(** The endpoints of the first registry are network addresses. *)
Lemma v1_record_facts i : 0 ≤ i < n →
  ∃ h sa, ingress_key (inbound_address (v1_record s1 i)) = Ok h ∧ parse_socket_addr (outbound_address (v1_record s1 i)) = Some sa.
Proof.
  intros Hi. destruct n_bounds as [_ Hle]. destruct (v1_listed _ HV1 i ltac:(lia)) as [He _].
  destruct (v1_sound _ HV1 _ He) as (_ & _ & _ & Hin & Hout). fold (v1_record s1 i) in Hin, Hout.
  unfold ensure_address_is_ip_port in Hin, Hout. unfold ingress_key.
  destruct (parse_socket_addr (inbound_address _)) as [si|]; [|done]. destruct (parse_socket_addr (outbound_address _)) as [so|]; [|done].
  exists (keccak256 (socket_bytes si)), so. done.
Qed.
(** A record that is not skipped. *)
Lemma progress_append m k s v :
  0 < m ≤ n → Progress m s → configured k s → vlen (validators s) + k = n - m → 0 ≤ k → 0 ≤ vlen (validators s) →
  migrated_from (v1_record s1 (m - 1)) v →
  ∀ s', config s' = config s → vlen (validators s') = vlen (validators s) + 1 →
  (∀ j, vec_read (validators s') j = upd (vec_read (validators s)) (vlen (validators s)) v j) → Progress (m - 1) s'.
Proof.
  intros Hm [_ Hf Hd] Hc Hk Hk0 Hl Hv s' Ec En Er. split.
  - exists k. unfold configured. rewrite Ec, En. split; [done|]. split; [done|lia].
  - intros j Hj. rewrite Er. points.
    + exists (m - 1). split; [lia|done].
    + destruct (Hf j ltac:(lia)) as (i & ? & ?). exists i. split; [lia|done].
  - intros i Hi Hmi. destruct (decide (i = m - 1)) as [->|].
    + exists (vlen (validators s)). rewrite Er, upd_eq. split; [lia|done].
    + destruct (Hd i ltac:(lia) Hmi) as (j & ? & ?). exists j. rewrite Er, upd_ne by lia. split; [lia|done].
Qed.

Lemma progress_skip m k s :
  0 < m ≤ n → Progress m s → config s = mkConfig o false 0 k n → vlen (validators s) + k = n - m → 0 ≤ k →
  0 ≤ vlen (validators s) → ¬ migratable (m - 1) → Progress (m - 1) (write_config (mkConfig o false 0 (Z.min U8_MAX (k + 1)) n) s).
Proof.
  intros Hm [_ Hf Hd] Hc Hk Hk0 Hl Hnm. destruct n_bounds as [Hn1 _]. split; cbn.
  - exists (k + 1). split; [lia|]. split; [|lia]. right. cbn. by rewrite Z.min_r by lia.
  - intros j Hj. destruct (Hf j Hj) as (i & ? & ?). exists i. split; [lia|done].
  - intros i Hi Hmi. destruct (decide (i = m - 1)) as [->|]; [done|]. apply Hd; [lia|done].
Qed.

───

> Try it:
In the material above, show every line where the word "intros" turns up.

> Exercise result:
  intros Hi. destruct n_bounds as [_ Hle]. destruct (v1_listed _ HV1 i ltac:(lia)) as [He _].
  intros Hm [_ Hf Hd] Hc Hk Hk0 Hl Hv s' Ec En Er. split.
  - intros j Hj. rewrite Er. points.
  - intros i Hi Hmi. destruct (decide (i = m - 1)) as [->|].
  intros Hm [_ Hf Hd] Hc Hk Hk0 Hl Hnm. destruct n_bounds as [Hn1 _]. split; cbn.
  - intros j Hj. destruct (Hf j Hj) as (i & ? & ?). exists i. split; [lia|done].
  - intros i Hi Hmi. destruct (decide (i = m - 1)) as [->|]; [done|]. apply Hd; [lia|done].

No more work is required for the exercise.